The Ghost Army Revisited (a Steve Orr Lent reflection)

They were playing “make believe” in the middle of a war!

When word began to spread that the army was seeking recruits with skills in the areas of drawing, painting, stage craft, theatrical lighting, sound production, and the like, several people were interested. It was the height of World War II. Many who wanted to serve had been rejected on various grounds, usually for failing the entrance physical. Upon discovering they might be allowed to serve in a newly created unit, while doing the very things they were already skilled at, sounded almost too good to be true.

And maybe it was.

Admission was strictly at the option of the Army. Applicants had to write a letter explaining why they wanted to serve in the unit. Once admitted, they could tell no one what they were assigned to do ... and that injunction lasted for over forty years after the war (some parts are still top secret).

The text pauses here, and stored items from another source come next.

(** * vtkImageMutualInformation: joint histogram, entropies, MI and NMI

    A shallow embedding of [ImageRegistration/vtkImageMutualInformation.cxx]:
    the two binning kernels, the per-thread histogram storage, the extent
    clipping of [ThreadedRequestData], the two execution strategies of
    [RequestData] and the reduction of [ReduceRequestData].

    Numbers are modelled as the code has them.  A C++ [double] is a primitive
    binary64 [float] of the kernel, so that every addition, product, quotient
    and comparison rounds and treats NaN, infinities and signed zeros as the
    hardware does.  An [int] or a [vtkIdType] is a [Z]; the places where the
    C++ would overflow or index outside an array are written out as [None].
    Where a statement bounds a rounding error, the value of a double is a
    real number of the Standard Library. *)

From Stdlib Require Reals Lra.
From Stdlib Require Import ZArith Lia Floats String.
From Stdlib Require Uint63.
From stdpp Require Import list.

Local Open Scope Z_scope.

(** ** Machine numbers *)

Definition INT_MIN : Z := -2147483648.
Definition INT_MAX : Z := 2147483647.

Definition int_range (z : Z) : bool := (INT_MIN <=? z) && (z <=? INT_MAX).

(** Conversion of an integer ([int], [vtkIdType], an integral pixel) to
    [double]: exact below 2^53, rounded to nearest-even above. *)
Definition of_int (z : Z) : float :=
  if z <? 0 then (- of_uint63 (Uint63.of_Z (- z)))%float
  else of_uint63 (Uint63.of_Z z).

(** [static_cast<int>(d)]: truncation toward zero.  The conversion is undefined
    for NaN, for the infinities and when the truncated value does not fit an
    [int]. *)
Definition static_cast_int (d : float) : option Z :=
  match Prim2SF d with
  | S754_zero _ => Some 0
  | S754_finite s m e =>
      let z := cond_Zopp s (Z.shiftl (Zpos m) e) in
      if int_range z then Some z else None
  | _ => None
  end.

(** [vtkMath::Floor(d)]: the largest [int] not above [d]. *)
Definition vtkMath_Floor (d : float) : option Z :=
  match Prim2SF d with
  | S754_zero _ => Some 0
  | S754_finite s m e =>
      let z := Z.shiftl (cond_Zopp s (Zpos m)) e in
      if int_range z then Some z else None
  | _ => None
  end.

(** ** Data model *)

(** VTK's scalar type tags. *)
Inductive ScalarType : Set :=
  | VTK_VOID | VTK_BIT | VTK_CHAR | VTK_SIGNED_CHAR | VTK_UNSIGNED_CHAR
  | VTK_SHORT | VTK_UNSIGNED_SHORT | VTK_INT | VTK_UNSIGNED_INT
  | VTK_LONG | VTK_UNSIGNED_LONG | VTK_FLOAT | VTK_DOUBLE | VTK_ID_TYPE
  | VTK_STRING | VTK_OPAQUE | VTK_LONG_LONG | VTK_UNSIGNED_LONG_LONG.
(** ** Normalisation (lines 73-78) *)

(** C2.  When the maximum of the entries under the mask exceeds their
    minimum, the normalisation step rescales every pixel under the mask to
    (v - min) / (max - min), a value of [0, 1]; every pixel outside the mask
    is zero; and the minimum and maximum are taken over the entries of the
    map under the mask only (the selection after the multiplication by the
    mask is the selection of the map itself). *)
Theorem normalize_in_mask (h w : nat) (g : Np.array2 Q) (m : Np.array2 bool)
    (mn mx : Q) :
  Np.has_shape h w g -> Np.has_shape h w m ->
  Np.amax (Np.select (Np.mul_mask g m) m) = Some mx ->
  Np.amin (Np.select (Np.mul_mask g m) m) = Some mn ->
  (mn < mx)%Q ->
  Np.select (Np.mul_mask g m) m = Np.select g m /\
  exists g',
    normalize (Np.mul_mask g m) m = Some g' /\
    Np.has_shape h w g' /\
    forall y x, (y < h)%nat -> (x < w)%nat ->
      (Np.get false m y x = true ->
         Np.get 0%Q g' y x = ((Np.get 0%Q g y x - mn) / (mx - mn))%Q /\
         (0 <= Np.get 0%Q g' y x)%Q /\ (Np.get 0%Q g' y x <= 1)%Q) /\
      (Np.get false m y x = false -> Np.get 0%Q g' y x = 0%Q).
Proof.
  intros Hg Hm Hmx Hmn Hlt.
  split; [apply select_mul_mask|].
  pose proof (mul_mask_shape h w g m Hg Hm) as Hgm.
  unfold normalize. rewrite Hmx, Hmn.
  apply Qltb_lt in Hlt. rewrite Hlt. apply Qltb_lt in Hlt.
  eexists. split; [reflexivity|].
  rewrite <- (app_nil_r (map _ _)).
  rewrite (assign_map_select _ h w) by assumption.
  split; [now apply zip_with_rows_shape|].
  intros y x Hy Hx.
  rewrite (zip_with_rows_get _ 0%Q false 0%Q h w) by assumption.
  rewrite (mul_mask_get h w) by assumption.
  split; intros Hb; rewrite Hb; [|reflexivity].
  split; [reflexivity|].
  assert (Hin : In (Np.get 0%Q g y x) (Np.select (Np.mul_mask g m) m)).
  { rewrite select_mul_mask. apply select_In; auto.
    - destruct Hg as [Hl _]; lia.
    - rewrite (has_shape_row h w) by assumption. exact Hx. }
  apply rescale_range; auto.
  - now apply (amin_le _ _ _ Hmn).
  - now apply (amax_ge _ _ _ Hmx).
Qed.

(** The normalisation step succeeds as soon as one pixel is under the
    mask, and keeps the shape of the map. *)
Lemma normalize_some (h w : nat) (gm : Np.array2 Q) (m : Np.array2 bool) :
  Np.has_shape h w gm -> Np.has_shape h w m ->
  Np.select gm m <> [] ->
  exists g', normalize gm m = Some g' /\ Np.has_shape h w g'.
Proof.
  intros Hg Hm Hne. unfold normalize.
  destruct (amax_nonempty _ Hne) as [mx ->].
  destruct (amin_nonempty _ Hne) as [mn ->].
  destruct (Np.Qltb mn mx).
  - eexists. split; [reflexivity|].
    rewrite <- (app_nil_r (map _ _)).
    rewrite (assign_map_select _ h w) by assumption.
    now apply zip_with_rows_shape.
  - eexists. split; [reflexivity | assumption].
Qed.

Lemma select_nonempty {A} (a : Np.array2 A) (m : Np.array2 bool) (h w y x : nat) :
  Np.has_shape h w a -> (y < h)%nat -> (x < w)%nat ->
  Np.get false m y x = true -> Np.select a m <> [].
Proof.
  intros Ha Hy Hx Hb E.
  pose proof (has_shape_row h w a y Ha Hy) as Hrow.
  destruct (nth y a []) as [|d r] eqn:Er; [simpl in Hrow; lia|].
  assert (Hin : In (Np.get d a y x) (Np.select a m)).
  { apply select_In; auto.
    - destruct Ha; lia.
    - rewrite Er, Hrow. exact Hx. }
  rewrite E in Hin. exact Hin.
Qed.

Lemma apply_threshold_shape (h w : nat) (g : Np.array2 Q) (m : Np.array2 bool) :
  Np.has_shape h w g -> Np.has_shape h w (apply_threshold g m).
Proof. intros. unfold apply_threshold, Np.zero_below. auto with shapes. Qed.

(** Lines 68-81 succeed on a map with a pixel under its mask. *)
Lemma masked_saliency_some (h w : nat) (g : Np.array2 Q) (y x : nat) :
  Np.has_shape h w g -> (y < h)%nat -> (x < w)%nat ->
  in_circle h w (Z.of_nat y) (Z.of_nat x) = true ->
  exists g', masked_saliency g = Some g' /\ Np.has_shape h w g'.
Proof.
  intros Hg Hy Hx Hc. unfold masked_saliency.
  rewrite (has_shape_length h w g Hg).
  rewrite (has_shape_width h w g Hg) by lia.
  assert (Hm : Np.has_shape h w (mask h w)) by auto with shapes.
  assert (Hgm : Np.has_shape h w (Np.mul_mask g (mask h w))) by auto with shapes.
  destruct (normalize_some h w _ _ Hgm Hm) as [g1 [E1 S1]].
  - apply (select_nonempty _ _ h w y x); auto. now rewrite mask_get.
  - rewrite E1. eexists. split; [reflexivity|].
    now apply apply_threshold_shape.
Qed.

(** ** The mask is not empty on square maps (lines 68-80) *)

(** C10.  For every square output size of side at least 1 the centre pixel
    (side//2, side//2) is under the mask, so the selection [gradients[mask]]
    is not empty: its maximum and minimum exist and the steps up to the
    percentile threshold raise nothing. *)
Theorem square_mask_nonempty (n : nat) (g : Np.array2 Q) :
  (1 <= n)%nat -> Np.has_shape n n g ->
  Np.get false (mask n n) (n / 2) (n / 2) = true /\
  Np.select (Np.mul_mask g (mask n n)) (mask n n) <> [] /\
  (exists mx mn,
     Np.amax (Np.select (Np.mul_mask g (mask n n)) (mask n n)) = Some mx /\
     Np.amin (Np.select (Np.mul_mask g (mask n n)) (mask n n)) = Some mn) /\
  exists g', masked_saliency g = Some g' /\ Np.has_shape n n g'.
Proof.
  intros Hn Hg.
  assert (Hc : (n / 2 < n)%nat) by (apply Nat.div_lt; lia).
  pose proof (mask_center_square n Hn) as Hcenter.
  assert (Hne : Np.select (Np.mul_mask g (mask n n)) (mask n n) <> []).
  { apply (select_nonempty _ _ n n (n / 2) (n / 2)); auto.
    apply mul_mask_shape; [assumption | apply mask_shape]. }
  split; [exact Hcenter|]. split; [exact Hne|]. split.
  - destruct (amax_nonempty _ Hne) as [mx Emx].
    destruct (amin_nonempty _ Hne) as [mn Emn]. now exists mx, mn.
  - apply (masked_saliency_some n n g (n / 2) (n / 2)); auto.
    now rewrite <- mask_get.
Qed.

(** ** The margin left by the mask (lines 68-71) *)



(** ** The percentile (line 80) *)

Lemma insert_sorted_perm (x : Q) (l : list Q) :
  Permutation (x :: l) (Np.insert_sorted x l).
Proof.
  induction l as [|y t IH]; simpl; [reflexivity|].
  destruct (Qle_bool x y); [reflexivity|].
  rewrite perm_swap. now constructor.
Qed.

Lemma sort_perm (l : list Q) : Permutation l (Np.sort l).
Proof.
  induction l as [|x t IH]; simpl; [constructor|].
  rewrite <- insert_sorted_perm. now constructor.
Qed.

Lemma sort_length (l : list Q) : length (Np.sort l) = length l.
Proof. symmetry. apply Permutation_length, sort_perm. Qed.

Lemma insert_sorted_sorted (x : Q) (l : list Q) :
  StronglySorted Qle l -> StronglySorted Qle (Np.insert_sorted x l).
Proof.
  induction 1 as [|y t Hs IH Hy]; simpl.
  - constructor; constructor.
  - destruct (Qle_bool x y) eqn:E.
    + apply Qle_bool_iff in E. constructor; [now constructor|].
      constructor; [exact E|].
      eapply Forall_impl; [|exact Hy]. intros z Hz.
      now apply Qle_trans with y.
    + assert (Hyx : (y <= x)%Q).
      { apply Qlt_le_weak, Qnot_le_lt. intros C.
        apply Qle_bool_iff in C. congruence. }
      constructor; [exact IH|].
      apply (Permutation_Forall (insert_sorted_perm x t)).
      now constructor.
Qed.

But that’s only the beginning of the strangeness. Several people, already serving in combat roles, received mysterious visitors who told them they were being reassigned to this new unit, 23rd Headquarters Special Troops. To the consternation of these soldiers and their immediate supervisors, these visitors refused to answer any questions about their new duties.

Eventually, over 1,100 able-bodied soldiers, people who were otherwise capable of combat roles, were transferred into the 23rd, a non-combat unit.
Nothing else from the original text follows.